SUPPLIED RECORDS below:

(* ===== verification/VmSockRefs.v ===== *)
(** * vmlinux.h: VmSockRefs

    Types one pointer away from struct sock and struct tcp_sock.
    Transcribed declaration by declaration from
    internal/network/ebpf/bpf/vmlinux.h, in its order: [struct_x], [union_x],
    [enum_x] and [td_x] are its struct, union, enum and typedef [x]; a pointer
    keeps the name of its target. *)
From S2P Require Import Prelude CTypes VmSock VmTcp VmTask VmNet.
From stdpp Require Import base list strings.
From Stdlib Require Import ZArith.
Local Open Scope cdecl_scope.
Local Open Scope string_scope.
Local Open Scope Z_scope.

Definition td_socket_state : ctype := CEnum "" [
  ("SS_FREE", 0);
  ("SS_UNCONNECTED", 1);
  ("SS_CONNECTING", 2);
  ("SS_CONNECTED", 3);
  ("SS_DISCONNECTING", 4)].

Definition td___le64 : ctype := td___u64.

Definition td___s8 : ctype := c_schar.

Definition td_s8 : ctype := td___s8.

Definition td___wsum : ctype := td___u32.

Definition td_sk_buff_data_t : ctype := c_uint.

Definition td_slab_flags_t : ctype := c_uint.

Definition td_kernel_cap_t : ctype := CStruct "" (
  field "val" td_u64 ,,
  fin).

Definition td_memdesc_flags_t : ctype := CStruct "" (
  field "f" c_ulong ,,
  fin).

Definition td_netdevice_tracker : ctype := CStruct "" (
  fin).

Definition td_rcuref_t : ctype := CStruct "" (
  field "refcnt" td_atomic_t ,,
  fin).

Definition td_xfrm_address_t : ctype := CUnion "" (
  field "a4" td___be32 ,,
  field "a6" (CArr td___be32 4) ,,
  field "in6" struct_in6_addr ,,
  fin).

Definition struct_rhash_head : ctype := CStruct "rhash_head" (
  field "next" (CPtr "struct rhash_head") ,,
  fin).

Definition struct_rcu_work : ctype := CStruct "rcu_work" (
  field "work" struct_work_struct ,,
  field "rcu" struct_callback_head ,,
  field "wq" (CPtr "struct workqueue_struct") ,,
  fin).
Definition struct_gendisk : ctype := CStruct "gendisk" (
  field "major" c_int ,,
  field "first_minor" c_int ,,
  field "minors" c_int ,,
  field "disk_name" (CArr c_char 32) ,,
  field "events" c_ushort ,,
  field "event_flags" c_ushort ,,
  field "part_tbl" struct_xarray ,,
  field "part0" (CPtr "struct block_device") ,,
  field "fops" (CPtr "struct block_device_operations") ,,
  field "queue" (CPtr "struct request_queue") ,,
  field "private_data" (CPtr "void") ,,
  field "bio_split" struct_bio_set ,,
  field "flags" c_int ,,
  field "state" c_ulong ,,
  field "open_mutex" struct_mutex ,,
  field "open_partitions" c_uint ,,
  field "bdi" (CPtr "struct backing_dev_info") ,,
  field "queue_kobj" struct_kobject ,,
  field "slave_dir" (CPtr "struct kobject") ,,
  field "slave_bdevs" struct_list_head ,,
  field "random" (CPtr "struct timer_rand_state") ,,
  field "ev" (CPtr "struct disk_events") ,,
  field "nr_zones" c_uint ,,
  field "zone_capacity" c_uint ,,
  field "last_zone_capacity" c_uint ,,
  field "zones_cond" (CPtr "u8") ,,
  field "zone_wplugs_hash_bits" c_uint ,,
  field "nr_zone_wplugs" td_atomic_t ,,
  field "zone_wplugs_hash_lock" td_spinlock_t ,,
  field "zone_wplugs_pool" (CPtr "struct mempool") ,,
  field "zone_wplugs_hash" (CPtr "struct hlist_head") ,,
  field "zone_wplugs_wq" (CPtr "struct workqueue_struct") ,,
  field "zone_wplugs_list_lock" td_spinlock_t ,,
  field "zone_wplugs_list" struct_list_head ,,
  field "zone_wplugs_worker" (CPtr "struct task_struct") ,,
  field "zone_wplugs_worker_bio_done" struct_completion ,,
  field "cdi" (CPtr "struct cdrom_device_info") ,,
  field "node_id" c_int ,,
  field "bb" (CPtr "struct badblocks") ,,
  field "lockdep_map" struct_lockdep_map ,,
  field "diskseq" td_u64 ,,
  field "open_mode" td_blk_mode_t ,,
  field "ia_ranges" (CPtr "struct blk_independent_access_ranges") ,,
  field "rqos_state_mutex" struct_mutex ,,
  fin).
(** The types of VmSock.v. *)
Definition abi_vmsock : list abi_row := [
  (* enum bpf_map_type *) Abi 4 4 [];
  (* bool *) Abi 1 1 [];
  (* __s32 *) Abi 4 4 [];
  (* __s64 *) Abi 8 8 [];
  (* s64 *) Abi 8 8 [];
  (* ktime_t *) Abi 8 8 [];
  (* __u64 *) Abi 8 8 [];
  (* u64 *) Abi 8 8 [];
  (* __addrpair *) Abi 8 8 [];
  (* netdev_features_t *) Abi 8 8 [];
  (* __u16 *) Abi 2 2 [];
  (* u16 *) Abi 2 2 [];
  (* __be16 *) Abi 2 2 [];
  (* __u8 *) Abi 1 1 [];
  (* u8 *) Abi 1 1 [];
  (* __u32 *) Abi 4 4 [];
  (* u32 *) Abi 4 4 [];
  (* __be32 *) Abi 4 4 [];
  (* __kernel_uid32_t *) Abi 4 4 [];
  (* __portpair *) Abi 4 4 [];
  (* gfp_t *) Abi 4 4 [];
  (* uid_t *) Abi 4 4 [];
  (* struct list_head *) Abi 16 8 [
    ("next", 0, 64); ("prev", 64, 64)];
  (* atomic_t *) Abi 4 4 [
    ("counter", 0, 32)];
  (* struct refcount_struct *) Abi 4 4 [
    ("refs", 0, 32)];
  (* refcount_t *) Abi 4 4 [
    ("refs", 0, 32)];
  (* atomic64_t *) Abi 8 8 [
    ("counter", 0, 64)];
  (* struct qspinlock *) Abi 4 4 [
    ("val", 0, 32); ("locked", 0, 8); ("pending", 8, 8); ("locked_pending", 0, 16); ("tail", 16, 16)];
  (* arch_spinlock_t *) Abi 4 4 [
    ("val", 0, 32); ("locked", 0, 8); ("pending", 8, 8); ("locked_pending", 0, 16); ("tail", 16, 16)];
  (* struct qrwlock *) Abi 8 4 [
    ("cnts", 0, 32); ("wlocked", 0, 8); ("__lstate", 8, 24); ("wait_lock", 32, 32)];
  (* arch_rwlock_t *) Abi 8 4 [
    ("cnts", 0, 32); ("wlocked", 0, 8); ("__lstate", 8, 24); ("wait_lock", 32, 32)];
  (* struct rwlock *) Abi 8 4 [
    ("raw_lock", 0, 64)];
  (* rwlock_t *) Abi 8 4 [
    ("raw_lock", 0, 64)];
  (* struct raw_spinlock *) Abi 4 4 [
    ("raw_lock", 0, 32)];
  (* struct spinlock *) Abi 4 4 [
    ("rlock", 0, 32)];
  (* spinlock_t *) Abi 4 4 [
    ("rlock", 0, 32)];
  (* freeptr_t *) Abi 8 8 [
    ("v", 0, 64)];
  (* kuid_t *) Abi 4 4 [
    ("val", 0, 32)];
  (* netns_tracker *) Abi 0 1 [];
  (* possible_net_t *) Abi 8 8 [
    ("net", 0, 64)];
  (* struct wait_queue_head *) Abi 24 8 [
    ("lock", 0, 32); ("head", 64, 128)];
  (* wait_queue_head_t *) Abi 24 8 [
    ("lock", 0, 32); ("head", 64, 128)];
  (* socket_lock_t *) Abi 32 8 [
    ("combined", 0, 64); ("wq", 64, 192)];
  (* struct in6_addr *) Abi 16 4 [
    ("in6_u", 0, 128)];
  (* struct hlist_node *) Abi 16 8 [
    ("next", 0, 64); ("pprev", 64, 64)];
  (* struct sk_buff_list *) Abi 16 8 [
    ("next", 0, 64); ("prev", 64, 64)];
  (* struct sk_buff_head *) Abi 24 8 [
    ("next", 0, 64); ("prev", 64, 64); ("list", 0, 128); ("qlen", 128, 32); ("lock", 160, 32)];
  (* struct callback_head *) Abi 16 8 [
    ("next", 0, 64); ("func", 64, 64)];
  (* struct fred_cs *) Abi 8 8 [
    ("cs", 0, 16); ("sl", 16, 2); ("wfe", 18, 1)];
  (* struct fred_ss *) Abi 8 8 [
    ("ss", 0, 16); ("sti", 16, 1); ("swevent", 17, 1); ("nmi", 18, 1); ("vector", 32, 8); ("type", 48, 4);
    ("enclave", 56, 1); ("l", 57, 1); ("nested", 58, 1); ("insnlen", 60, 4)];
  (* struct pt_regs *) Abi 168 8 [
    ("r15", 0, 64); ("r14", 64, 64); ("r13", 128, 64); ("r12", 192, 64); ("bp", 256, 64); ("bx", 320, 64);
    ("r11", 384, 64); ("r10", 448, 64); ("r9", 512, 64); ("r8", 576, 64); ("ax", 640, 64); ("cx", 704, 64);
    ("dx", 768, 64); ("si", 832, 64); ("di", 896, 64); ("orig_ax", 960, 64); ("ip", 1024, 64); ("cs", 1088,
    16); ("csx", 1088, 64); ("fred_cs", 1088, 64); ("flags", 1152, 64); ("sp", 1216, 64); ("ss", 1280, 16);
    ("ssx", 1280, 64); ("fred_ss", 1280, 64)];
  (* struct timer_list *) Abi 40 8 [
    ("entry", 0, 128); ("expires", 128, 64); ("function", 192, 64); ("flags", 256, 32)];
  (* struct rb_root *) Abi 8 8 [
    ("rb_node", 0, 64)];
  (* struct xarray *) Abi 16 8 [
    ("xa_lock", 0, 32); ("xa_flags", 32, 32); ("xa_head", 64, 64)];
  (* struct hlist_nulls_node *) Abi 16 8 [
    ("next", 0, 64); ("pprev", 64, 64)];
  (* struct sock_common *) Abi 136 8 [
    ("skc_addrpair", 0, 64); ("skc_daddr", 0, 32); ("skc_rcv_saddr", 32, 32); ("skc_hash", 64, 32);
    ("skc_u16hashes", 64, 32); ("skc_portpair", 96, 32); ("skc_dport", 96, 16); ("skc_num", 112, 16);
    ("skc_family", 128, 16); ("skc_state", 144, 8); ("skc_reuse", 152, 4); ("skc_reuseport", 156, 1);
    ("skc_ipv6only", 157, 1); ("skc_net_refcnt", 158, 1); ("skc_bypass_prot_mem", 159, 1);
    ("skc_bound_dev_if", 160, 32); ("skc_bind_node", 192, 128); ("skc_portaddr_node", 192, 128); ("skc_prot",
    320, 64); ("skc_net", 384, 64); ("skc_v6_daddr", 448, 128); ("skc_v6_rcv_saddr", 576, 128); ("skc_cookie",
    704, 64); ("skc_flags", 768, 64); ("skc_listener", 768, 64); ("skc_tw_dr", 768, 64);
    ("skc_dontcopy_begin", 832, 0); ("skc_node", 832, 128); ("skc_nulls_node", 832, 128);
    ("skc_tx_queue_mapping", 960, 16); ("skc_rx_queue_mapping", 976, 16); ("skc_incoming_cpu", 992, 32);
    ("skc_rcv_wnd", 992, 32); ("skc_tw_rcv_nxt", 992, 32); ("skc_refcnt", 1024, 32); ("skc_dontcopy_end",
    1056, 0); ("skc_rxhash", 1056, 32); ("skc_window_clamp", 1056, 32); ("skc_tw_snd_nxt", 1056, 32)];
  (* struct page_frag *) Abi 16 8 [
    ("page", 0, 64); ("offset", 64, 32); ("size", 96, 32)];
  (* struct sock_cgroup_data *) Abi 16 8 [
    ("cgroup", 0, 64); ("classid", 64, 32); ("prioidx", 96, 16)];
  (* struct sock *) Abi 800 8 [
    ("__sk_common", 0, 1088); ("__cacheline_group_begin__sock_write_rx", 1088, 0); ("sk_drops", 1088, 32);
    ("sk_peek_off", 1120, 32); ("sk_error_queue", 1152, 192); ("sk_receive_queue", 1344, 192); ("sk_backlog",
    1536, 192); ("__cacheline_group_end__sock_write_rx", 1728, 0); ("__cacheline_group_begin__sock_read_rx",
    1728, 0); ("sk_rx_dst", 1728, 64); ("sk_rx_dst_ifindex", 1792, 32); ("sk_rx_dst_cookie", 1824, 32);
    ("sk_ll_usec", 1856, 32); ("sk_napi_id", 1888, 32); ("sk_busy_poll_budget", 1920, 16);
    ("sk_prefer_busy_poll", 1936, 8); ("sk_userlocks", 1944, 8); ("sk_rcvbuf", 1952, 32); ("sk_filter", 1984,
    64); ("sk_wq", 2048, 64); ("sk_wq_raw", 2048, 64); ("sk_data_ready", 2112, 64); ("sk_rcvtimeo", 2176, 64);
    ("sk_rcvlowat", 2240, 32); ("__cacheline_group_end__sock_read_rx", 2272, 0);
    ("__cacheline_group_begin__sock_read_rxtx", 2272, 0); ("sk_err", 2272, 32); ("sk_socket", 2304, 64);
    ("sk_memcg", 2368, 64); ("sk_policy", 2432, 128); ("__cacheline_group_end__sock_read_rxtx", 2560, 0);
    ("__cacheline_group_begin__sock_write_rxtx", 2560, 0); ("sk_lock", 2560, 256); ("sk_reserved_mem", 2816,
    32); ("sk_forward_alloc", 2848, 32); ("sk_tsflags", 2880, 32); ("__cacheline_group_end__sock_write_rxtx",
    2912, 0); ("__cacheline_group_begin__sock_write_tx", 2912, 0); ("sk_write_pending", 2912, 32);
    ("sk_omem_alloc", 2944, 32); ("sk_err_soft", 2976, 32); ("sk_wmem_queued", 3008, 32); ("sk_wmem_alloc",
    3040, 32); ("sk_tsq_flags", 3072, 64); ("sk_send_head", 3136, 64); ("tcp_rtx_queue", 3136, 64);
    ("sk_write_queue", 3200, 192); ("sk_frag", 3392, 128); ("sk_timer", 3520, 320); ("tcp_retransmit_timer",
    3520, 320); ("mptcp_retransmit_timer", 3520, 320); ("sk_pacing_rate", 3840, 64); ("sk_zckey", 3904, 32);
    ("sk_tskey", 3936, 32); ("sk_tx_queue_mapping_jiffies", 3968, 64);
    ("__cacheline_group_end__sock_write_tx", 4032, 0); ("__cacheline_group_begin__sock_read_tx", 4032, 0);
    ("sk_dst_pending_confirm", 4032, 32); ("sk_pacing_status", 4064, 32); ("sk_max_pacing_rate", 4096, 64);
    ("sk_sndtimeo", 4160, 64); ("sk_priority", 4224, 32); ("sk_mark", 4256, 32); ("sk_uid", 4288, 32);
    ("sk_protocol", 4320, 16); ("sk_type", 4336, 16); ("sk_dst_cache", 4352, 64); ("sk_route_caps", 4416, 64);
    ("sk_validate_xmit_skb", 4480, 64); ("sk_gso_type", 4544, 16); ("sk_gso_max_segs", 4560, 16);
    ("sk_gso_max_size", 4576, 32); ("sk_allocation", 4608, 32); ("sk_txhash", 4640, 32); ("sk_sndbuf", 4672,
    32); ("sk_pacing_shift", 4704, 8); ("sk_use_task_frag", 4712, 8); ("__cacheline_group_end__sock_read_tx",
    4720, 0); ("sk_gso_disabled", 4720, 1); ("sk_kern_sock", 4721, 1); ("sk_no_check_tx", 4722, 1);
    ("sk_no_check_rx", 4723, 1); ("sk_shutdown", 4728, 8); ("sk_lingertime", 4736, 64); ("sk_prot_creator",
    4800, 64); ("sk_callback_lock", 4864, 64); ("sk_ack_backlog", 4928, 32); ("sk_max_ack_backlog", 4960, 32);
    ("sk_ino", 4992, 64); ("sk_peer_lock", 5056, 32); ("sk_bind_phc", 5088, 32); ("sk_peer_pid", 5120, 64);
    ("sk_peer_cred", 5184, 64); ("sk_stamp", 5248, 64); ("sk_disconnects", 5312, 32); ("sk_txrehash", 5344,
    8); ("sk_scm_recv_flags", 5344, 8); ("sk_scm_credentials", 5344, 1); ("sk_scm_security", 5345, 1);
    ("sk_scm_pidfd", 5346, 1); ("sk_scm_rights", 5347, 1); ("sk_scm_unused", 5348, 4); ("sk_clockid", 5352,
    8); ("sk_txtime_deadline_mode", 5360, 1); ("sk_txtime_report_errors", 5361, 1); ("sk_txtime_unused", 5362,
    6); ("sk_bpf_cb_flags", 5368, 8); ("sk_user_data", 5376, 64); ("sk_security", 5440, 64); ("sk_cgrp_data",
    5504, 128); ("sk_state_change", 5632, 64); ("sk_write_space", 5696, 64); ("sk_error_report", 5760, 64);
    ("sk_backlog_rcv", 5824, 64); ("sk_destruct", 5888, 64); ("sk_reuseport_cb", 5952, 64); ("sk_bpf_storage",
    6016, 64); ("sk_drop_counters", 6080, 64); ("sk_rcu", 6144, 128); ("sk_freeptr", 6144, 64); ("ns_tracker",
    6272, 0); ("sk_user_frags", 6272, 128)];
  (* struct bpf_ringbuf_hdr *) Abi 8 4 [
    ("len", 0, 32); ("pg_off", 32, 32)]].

End of SUPPLIED RECORDS.

• **TO DO**:
Write out the material above exactly, please, from its first line up to and including the line where "Local Open Scope cdecl_scope." appears, and stop there.

• **TASK SOLUTION**:
(* ===== verification/VmSockRefs.v ===== *)
(** * vmlinux.h: VmSockRefs

    Types one pointer away from struct sock and struct tcp_sock.
    Transcribed declaration by declaration from
    internal/network/ebpf/bpf/vmlinux.h, in its order: [struct_x], [union_x],
    [enum_x] and [td_x] are its struct, union, enum and typedef [x]; a pointer
    keeps the name of its target. *)
From S2P Require Import Prelude CTypes VmSock VmTcp VmTask VmNet.
From stdpp Require Import base list strings.
From Stdlib Require Import ZArith.
Local Open Scope cdecl_scope.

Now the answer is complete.